Robert Murphy, the director of the Lane Center and one of the authors, explained that upwards of 100,000 cells and relationships between those cells need to be analyzed in the screening process.
Without the sort of speedups achieved in the new study, this kind of analysis would be impossible, said Murphy, who is the Ray and Stephanie Lane Professor of Computational Biology and a professor in the departments of Biological Sciences, Biomedical Engineering and Machine Learning at Carnegie Mellon.
The technique will be applicable in fields beyond biology because it improves the efficiency of what is known as the "belief propagation algorithm," a widely used method for drawing conclusions about interconnected networks.

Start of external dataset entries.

(* ===== verification/VmDemo.v ===== *)
(** A concrete address space on the page allocator of [Kalloc], at which the
    theorems about page tables are evaluated. *)

From S2P Require Import Prelude CString Spinlock Kalloc Vm VmRep VmUser VmCopy VmOut.

Section build.
Context {S : Type} `{!PageOps S} `{!PageLayer S}.
Implicit Types (s : S) (F : gset Z).

Lemma take_page s F : pg_rep s F -> F <> ∅ ->
  exists r s', r ∈ F /\ pg_rep s' (F ∖ {[r]}) /\ pg_mem s' = pg_mem s.
Proof.
  intros Hs HF. assert (W : wp pg_kalloc s (fun r s' => r ∈ F /\ pg_rep s' (F ∖ {[r]}) /\ pg_mem s' = pg_mem s)).
  { eapply pg_kalloc_spec; [exact Hs|done|auto]. }
  apply wp_elim in W as (r & s' & _ & W). exists r, s'. exact W.
Qed.

Lemma size_take (F : gset Z) r : r ∈ F -> size F = Datatypes.S (size (F ∖ {[r]})).
Proof. intros Hr. rewrite size_difference by set_solver. rewrite size_singleton. pose proof (size_non_empty_iff F). assert (size F <> 0%nat) by set_solver. lia. Qed.

(** Leave [k] free pages. *)
Lemma drain n : forall s F k, pg_rep s F -> size F = (k + n)%nat ->
  exists s' F', pg_rep s' F' /\ F' ⊆ F /\ size F' = k /\ pg_mem s' = pg_mem s.
Proof.
  induction n as [|n IH]; intros s F k Hs Hn.
  - exists s, F. split_and!; try done. lia.
  - destruct (take_page s F Hs) as (r & s1 & Hr & Hs1 & Em); [intros ->; rewrite size_empty in Hn; lia|].
    destruct (IH s1 (F ∖ {[r]}) k Hs1) as (s2 & F2 & Hs2 & Hsub & Hk & Em2); [rewrite (size_take F r Hr) in Hn; lia|].
    exists s2, F2. split_and!; try done; [set_solver|congruence].
Qed.

(** An empty address space. *)
Lemma build_empty s F : pg_rep s F -> (0 < size F)%nat ->
  exists s' F' r, uvm s' F' r ∅ (fun _ => 0) /\ size F = Datatypes.S (size F').
Proof.
  intros Hs Hn. destruct (take_page s F Hs) as (r & s1 & Hr & Hs1 & Em); [intros ->; rewrite size_empty in Hn; lia|].
  destruct (uvm_new s s1 F r Hs Hr Hs1 Em) as [Hu _]. exists (pg_setmem (memset (pg_mem s1) r 0 PGSIZE) s1), (F ∖ {[r]}), r.
  split; [exact Hu|exact (size_take F r Hr)].
Qed.

(** An address space with one user page, at address 0. *)
Definition one_user (q : Z) : Z -> Z := upd (fun _ => 0) 0 (mkpte (V2P q) (Z.lor PTE_W PTE_U)).

Lemma build_user s F : pg_rep s F -> (3 <= size F)%nat ->
  exists s' F' r T q, uvm s' F' r T (one_user q) /\ page_ok pg_end q /\ (size F <= size F' + 3)%nat.
Proof.
  intros Hs Hn. destruct (build_empty s F Hs ltac:(lia)) as (s1 & F1 & r & Hu & Hsz). pose proof (u_vm _ _ _ _ _ Hu) as Hvm.
  destruct (take_page s1 F1 (vm_pg _ _ _ _ _ Hvm)) as (q & s2 & Hq & Hs2 & Em); [intros ->; rewrite size_empty in Hsz; lia|].
  pose proof (pg_valid _ _ _ (vm_pg _ _ _ _ _ Hvm) Hq) as Hqo. pose proof (size_take F1 q Hq) as Hsz2.
  set (sz := pg_setmem (memset (pg_mem s1) q 0 PGSIZE) s2).
  assert (Huz : uvm sz (F1 ∖ {[q]}) r ∅ (fun _ => 0)).
  { apply (uvm_take s1); try done; [by apply memset_same|]. apply memset_bytes; [|done]. apply (pg_bytes _ _ (vm_pg _ _ _ _ _ Hvm)). }
  destruct (V2P_page pg_end pg_end_ok q Hqo) as (_ & _ & Hp0 & Hp1). unfold PHYSTOP in Hp1.
  assert (W : wp (mappages r (4096 * 0) PGSIZE (V2P q) (Z.lor PTE_W PTE_U)) sz (fun _ s' => exists F' T',
    uvm s' F' r T' (one_user q) /\ (size (F1 ∖ {[q]}) <= Datatypes.S (size F'))%nat)).
  { apply (wp_map1_ok sz (F1 ∖ {[q]}) r ∅ (fun _ => 0)); [apply Huz|lia|lia|vm_compute; intuition congruence|done| |].
    - intros E. rewrite E, size_empty in Hsz2. lia.
    - intros s3 F3 T3 H3 Hex Hsz3. exists F3, T3. split; [|done].
      apply (uvm_map sz s3 (F1 ∖ {[q]}) F3 r ∅ T3 (fun _ => 0) 0 q); try done; try (vm_compute; intuition congruence).
      exact (free_apart _ _ _ _ _ _ Hvm Hq). }
  apply wp_elim in W as (x & s3 & _ & F3 & T3 & Hu3 & Hsz3). exists s3, F3, r, T3, q. split_and!; [exact Hu3|exact Hqo|lia].
Qed.
End build.

(** The allocator with the ten pages from [demo_page] on free. *)
Definition demo_ops : PageOps kst := kst_ops 1 [] demo_kend.
Definition demo_layer : @PageLayer kst demo_ops := kst_layer 1 [] demo_kend demo_kend_ok eq_refl.

Lemma demo_free_pages : exists s F, @pg_rep kst demo_ops demo_layer s F /\ size F = 10%nat.
Proof.
  set (s0 := mk_kst (p_mach (sp_init [0; 1])) true 0 (fun _ => 0)).
  assert (Hr : kst_rep 1 demo_kend s0 ∅).
  { split; [exists []; split_and!; [done|constructor|done]|set_solver|intros i; simpl; lia|].
    split; [|reflexivity]. apply boot_cli; [apply (bool_decide_unpack _); vm_compute; exact I|set_solver]. }
  assert (W : wp (freerange 1 [] demo_kend demo_page (demo_page + 40960)) s0 (fun _ s => kst_rep 1 demo_kend s (pages_between demo_page (demo_page + 40960) ∪ ∅))).
  { apply (wp_freerange 1 [] demo_kend demo_kend_ok _ _ _ ∅); done. }
  apply wp_elim in W as ([] & s & _ & Hs). rewrite (right_id_L ∅ (∪)) in Hs. exists s. eexists. split; [exact Hs|].
  vm_compute. reflexivity.
Qed.

(** ** The theorems at the demonstration address space *)

Lemma demo_empty : exists s F r, @uvm kst demo_ops demo_layer s F r ∅ (fun _ => 0) /\ size F = 9%nat.
Proof.
  destruct demo_free_pages as (s & F & Hs & Hn).
  destruct (@build_empty kst demo_ops demo_layer s F Hs ltac:(lia)) as (s' & F' & r & Hu & Hsz). exists s', F', r. split; [done|lia].
Qed.

Lemma demo_user : exists s F r T q, @uvm kst demo_ops demo_layer s F r T (one_user q) /\ page_ok demo_kend q /\ (7 <= size F)%nat.
Proof.
  destruct demo_free_pages as (s & F & Hs & Hn).
  destruct (@build_user kst demo_ops demo_layer s F Hs ltac:(lia)) as (s' & F' & r & T & q & Hu & Hq & Hsz). exists s', F', r, T, q. split_and!; [done|done|lia].
Qed.

Lemma mappages_correct_witness :
  exists s r x s', @mappages kst demo_ops r 4096 8192 65536 2 s = Ok x s' /\ (x = 0 \/ x = -1).
Proof.
  destruct demo_empty as (s & F & r & Hu & _).
  destruct (@mappages_correct kst demo_ops demo_layer s F r ∅ (fun _ => 0) 4096 8192 65536 2 (u_vm _ _ _ _ _ Hu))
    as (x & s' & F' & T' & k & Hrun & _ & _ & Hx); [discriminate|discriminate|discriminate|discriminate|reflexivity|lia|reflexivity|].
  exists s, r, x, s'. split; [exact Hrun|]. destruct Hx as [[Hx _]|[Hx _]]; [left; exact Hx|right; exact Hx].
Defined.

Lemma mappages_remap_witness : exists s r, @mappages kst demo_ops r 0 4096 65536 2 s = Panic "remap".
Proof.
  destruct demo_user as (s & F & r & T & q & Hu & _). exists s, r.
  apply (@mappages_remap kst demo_ops demo_layer s F r T (one_user q) 0 4096 65536 2 (u_vm _ _ _ _ _ Hu)).
  - discriminate.
  - discriminate.
  - discriminate.
  - apply mkpte_present.
Defined.

Lemma deallocuvm_correct_witness :
  exists s s' (F F' : gset Z) r q, @deallocuvm kst demo_ops r 4096 0 s = Ok 0 s' /\ freed (one_user q) 0 1 F F' /\ frame_of (one_user q 0) ∈ F'.
Proof.
  destruct demo_user as (s & F & r & T & q & Hu & _).
  destruct (@deallocuvm_correct kst demo_ops demo_layer s F r T (one_user q) 4096 0 Hu) as (s' & F' & Hrun & _ & Hf & _).
  - discriminate.
  - vm_compute. intuition congruence.
  - exists s, s', F, F', r, q. split; [exact Hrun|]. split; [exact Hf|]. apply Hf. right. exists 0. split; [vm_compute; intuition congruence|].
    split; [apply mkpte_present|reflexivity].
Defined.

Lemma allocuvm_correct_witness :
  exists s r x s', @allocuvm kst demo_ops r 100 9000 s = Ok x s' /\ (x = 9000 \/ x = 0).
Proof.
  destruct demo_user as (s & F & r & T & q & Hu & _).
  destruct (@allocuvm_correct kst demo_ops demo_layer s F r T (one_user q) 100 9000 Hu) as (x & s' & F' & T' & e' & Hrun & _ & _ & _ & _ & Hx).
  - lia.
  - reflexivity.
  - change (up_vpn 100) with 1. intros x Hx. unfold one_user. rewrite upd_ne by lia. reflexivity.
  - exists s, r, x, s'. split; [exact Hrun|]. destruct Hx as [[Hx _]|[Hx _]]; [left; exact Hx|right; exact Hx].
Defined.

Lemma freevm_correct_witness :
  exists s s' (F F' : gset Z) r T q, @freevm kst demo_ops r s = Ok () s' /\ freed_all r T (one_user q) F F' /\ r ∈ F'.
Proof.
  destruct demo_user as (s & F & r & T & q & Hu & _).
  destruct (@freevm_correct kst demo_ops demo_layer s F r T (one_user q) Hu) as (s' & F' & Hrun & _ & Hf & _).
  exists s, s', F, F', r, T, q. split; [exact Hrun|]. split; [exact Hf|]. apply Hf. right. left. reflexivity.
Defined.

(** The [data] symbol of the demonstration kernel. *)
Definition demo_data : Z := KERNBASE + EXTMEM + 36864.

Lemma demo_data_ok : data_ok demo_data.
Proof. vm_compute. intuition congruence. Qed.

Lemma setupkvm_correct_witness :
  exists (s : kst) (F : gset Z) r s', @setupkvm kst demo_ops demo_data s = Ok r s' /\
    (r = 0 /\ @pg_rep kst demo_ops demo_layer s' F \/ r ∈ F).
Proof.
  destruct demo_free_pages as (s & F & Hs & _).
  destruct (@setupkvm_correct kst demo_ops demo_layer s F demo_data Hs demo_data_ok) as (r & s' & Hrun & _ & Hr).
  exists s, F, r, s'. split; [exact Hrun|]. destruct Hr as [Hr|[Hr _]]; [left; exact Hr|right; exact Hr].
Defined.

Lemma one_user_present q x : 0 <= x < up_vpn 4096 -> present (one_user q x) = true.
Proof. change (up_vpn 4096) with 1. intros Hx. assert (x = 0) as -> by lia. apply mkpte_present. Qed.

Lemma copyuvm_correct_witness :
  exists (s : kst) (F : gset Z) pg T q r s' F', @copyuvm kst demo_ops demo_data pg 4096 s = Ok r s' /\ @uvm kst demo_ops demo_layer s' F' pg T (one_user q) /\
    (r ∈ F \/ r = 0).
Proof.
  destruct demo_user as (s & F & pg & T & q & Hu & _).
  destruct (@copyuvm_correct kst demo_ops demo_layer s F demo_data pg T (one_user q) 4096 Hu demo_data_ok) as (r & s' & F' & Hrun & Hu' & _ & Hr).
  - vm_compute. intuition congruence.
  - exact (one_user_present q).
  - exists s, F, pg, T, q, r, s', F'. split; [exact Hrun|]. split; [exact Hu'|].
    destruct Hr as [[Hr _]|[Hr _]]; [left; exact Hr|right; exact Hr].
Defined.

(** A parent with one page, a child with an empty page table, and one free
    page. *)
Lemma demo_fork : exists s0 F0 pg T0 q s d r, @uvm kst demo_ops demo_layer s0 F0 pg T0 (one_user q) /\
  @copy_inv kst demo_ops demo_layer (fun _ => 0) s0 F0 (one_user q) d s {[r]} ∅ (fun _ => 0) 0.
Proof.
  destruct demo_user as (s & F & pg & T & q & Hu & _ & Hn).
  destruct (@drain kst demo_ops demo_layer (size F - 2) s F 2 (vm_pg _ _ _ _ _ (u_vm _ _ _ _ _ Hu)) ltac:(lia)) as (s0 & F0 & Hs0 & Hsub & Hsz & Em).
  assert (Hu0 : @uvm kst demo_ops demo_layer s0 F0 pg T (one_user q)).
  { apply (@uvm_frame kst demo_ops demo_layer s s0 F F0); try done. rewrite Em. apply same_except_refl. }
  destruct (@take_page kst demo_ops demo_layer s0 F0 Hs0) as (d & s1 & Hd & Hs1 & Em1); [intros ->; rewrite size_empty in Hsz; lia|].
  destruct (@uvm_new kst demo_ops demo_layer s0 s1 F0 d Hs0 Hd Hs1 Em1) as [Hc Hz].
  pose proof (size_take F0 d Hd) as Hsz1. assert (Hone : size (F0 ∖ {[d]}) = 1%nat) by lia.
  apply size_1_elem_of in Hone as [r Hr]. apply leibniz_equiv in Hr.
  exists s0, F0, pg, T, q, (@pg_setmem kst demo_ops (memset (@pg_mem kst demo_ops s1) d 0 PGSIZE) s1), d, r. split; [exact Hu0|].
  rewrite Hr in Hc. apply (@copy_inv_init kst demo_ops demo_layer); try done.
  - rewrite Hr. unfold tabs. rewrite map_img_empty_L. by rewrite (right_id_L ∅ (∪)).
  - rewrite (@pg_mem_set kst demo_ops demo_layer). eapply same_except_weaken; [|exact Hz]. set_solver.
Qed.

Lemma copyuvm_leak_witness :
  exists pg s d s1 s2 (F0 : gset Z) r, @copyuvm_loop kst demo_ops 2 pg d 0 4096 s = Ok false s1 /\ @freevm kst demo_ops d s1 = Ok () s2 /\
    r ∈ F0 /\ @pg_rep kst demo_ops demo_layer s2 (F0 ∖ {[r]}).
Proof.
  destruct demo_fork as (s0 & F0 & pg & T0 & q & s & d & r & Hu & Hc).
  destruct (@copyuvm_leak kst demo_ops demo_layer s0 F0 pg T0 (one_user q) d s ∅ (fun _ => 0) (fun _ => 0) 0 4096 r 1 Hu)
    as (s1 & s2 & H1 & H2 & H3 & H4).
  - reflexivity.
  - discriminate.
  - exact (one_user_present q).
  - exact Hc.
  - vm_compute. intuition congruence.
  - reflexivity.
  - exists pg, s, d, s1, s2, F0, r. split; [exact H1|]. split; [exact H2|]. split; [exact H3|exact H4].
Defined.

Lemma copyout_correct_witness :
  exists s s' pg q, @copyout kst demo_ops pg 10 100 20 s = Ok 0 s' /\
    @pg_mem kst demo_ops s' (uaddr (one_user q) 12) = @pg_mem kst demo_ops s 102.
Proof.
  destruct demo_user as (s & F & pg & T & q & Hu & Hq & _).
  assert (Hf : frame_of (one_user q 0) = q) by (apply (@alloc_frame kst demo_ops demo_layer), Hq).
  assert (Hl : 10 / 4096 = 0 /\ last_vpn 10 20 = 0) by (split; reflexivity). destruct Hl as [Hl1 Hl2].
  destruct (@copyout_correct kst demo_ops demo_layer s F pg T (one_user q) 10 100 20 Hu) as (s' & Hrun & _ & Hi & _).
  - discriminate.
  - discriminate.
  - discriminate.
  - discriminate.
  - reflexivity.
  - intros v Hv. rewrite Hl1, Hl2 in Hv. assert (v = 0) as -> by lia. apply andb_true_iff. split; [apply mkpte_present|].
    unfold one_user. rewrite upd_eq. unfold mkpte. apply negb_true_iff, Z.eqb_neq. intros E.
    apply (f_equal (fun x => Z.testbit x 2)) in E. rewrite Z.land_spec, !Z.lor_spec in E. rewrite orb_true_r in E. discriminate E.
  - intros v i Hv Hin. rewrite Hl1, Hl2 in Hv. assert (v = 0) as -> by lia. rewrite Hf.
    pose proof (page_range demo_kend q (proj1 demo_kend_ok) Hq) as Hr. unfold in_page, KERNBASE in *. lia.
  - exists s, s', pg, q. split; [exact Hrun|]. apply (Hi 2). lia.
Defined.

Lemma copyout_protected_witness : exists s pg, @copyout kst demo_ops pg 4096 100 20 s = Ok (-1) s.
Proof.
  destruct demo_user as (s & F & pg & T & q & Hu & Hq & _).
  destruct (@present_tab kst demo_ops demo_layer s F pg T (one_user q) 0 (u_vm _ _ _ _ _ Hu)) as [pt Hpt]; [lia|apply mkpte_present|].
  exists s, pg. apply (@copyout_protected kst demo_ops demo_layer s F pg T (one_user q) 4096 100 20 pt Hu).
  - vm_compute. intuition congruence.
  - reflexivity.
  - exact Hpt.
  - reflexivity.
Defined.

Lemma clearpteu_correct_witness :
  exists s s' pg, @clearpteu kst demo_ops pg 5 s = Ok () s'.
Proof.
  destruct demo_user as (s & F & pg & T & q & Hu & Hq & _).
  assert (He : forall v, 0 <= one_user q v < 2 ^ 32).
  { intros v. unfold one_user, upd. destruct (v =? 0); [|lia].
    destruct (V2P_page demo_kend demo_kend_ok q Hq) as (_ & _ & Hp0 & Hp1). unfold PHYSTOP in Hp1.
    apply mkpte_range; [lia|vm_compute; intuition congruence]. }
  pose proof (@clearpteu_correct kst demo_ops demo_layer s F pg T (one_user q) 5 (u_vm _ _ _ _ _ Hu) ltac:(lia) He) as H.
  destruct (@present_tab kst demo_ops demo_layer s F pg T (one_user q) 0 (u_vm _ _ _ _ _ Hu)) as [pt Hpt]; [lia|apply mkpte_present|].
  change (PDX 5) with 0 in H. change (PDX (4096 * 0)) with 0 in Hpt. rewrite Hpt in H. destruct H as (s' & Hrun & _).
  exists s, s', pg. exact Hrun.
Defined.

"Current automated screening systems for examining cell cultures look at individual cells and do not fully consider the relationships between neighboring cells," said Geoffrey Gordon, a professor in the School of Computer Science's Machine Learning Department. "This is in large part because simultaneously examining many cells with existing methods requires impractical amounts of computational time."
In many cases, computer vision systems have been shown to distinguish patterns that are difficult for humans to detect, he added. However, even automated systems may confuse two similar patterns — and the confusion may be resolvable by considering neighboring cells.
Murphy, Gordon and fellow author, biomedical engineering student Shann-Ching "Sam" Chen, were able to expand their focus from single to multiple cells by increasing the efficiency of the algorithm.
In the case of biological specimens, for instance, the algorithm can be used to infer which parts of the image are individual cells or to determine whether the distributions of particular proteins within each cell are abnormal.
But as the number of variables increase, the belief propagation algorithm can grow unwieldy and require an impractical amount of computing time to solve these problems.
The belief propagation algorithm assumes that neighbors — whether they are cells or bits of text — have effects on each other. So the algorithm represents each piece of evidence used to make inferences as a node in an interconnected network, and exchanges messages between nodes.
The Carnegie Mellon researchers found shortcuts for generating these messages, which significantly improved the speed of the entire network.
The Ray and Stephanie Lane Center for Computational Biology was established in 2007 with a focus on bringing machine learning methods to bear on complex biological problems, especially cancer diagnosis and treatment.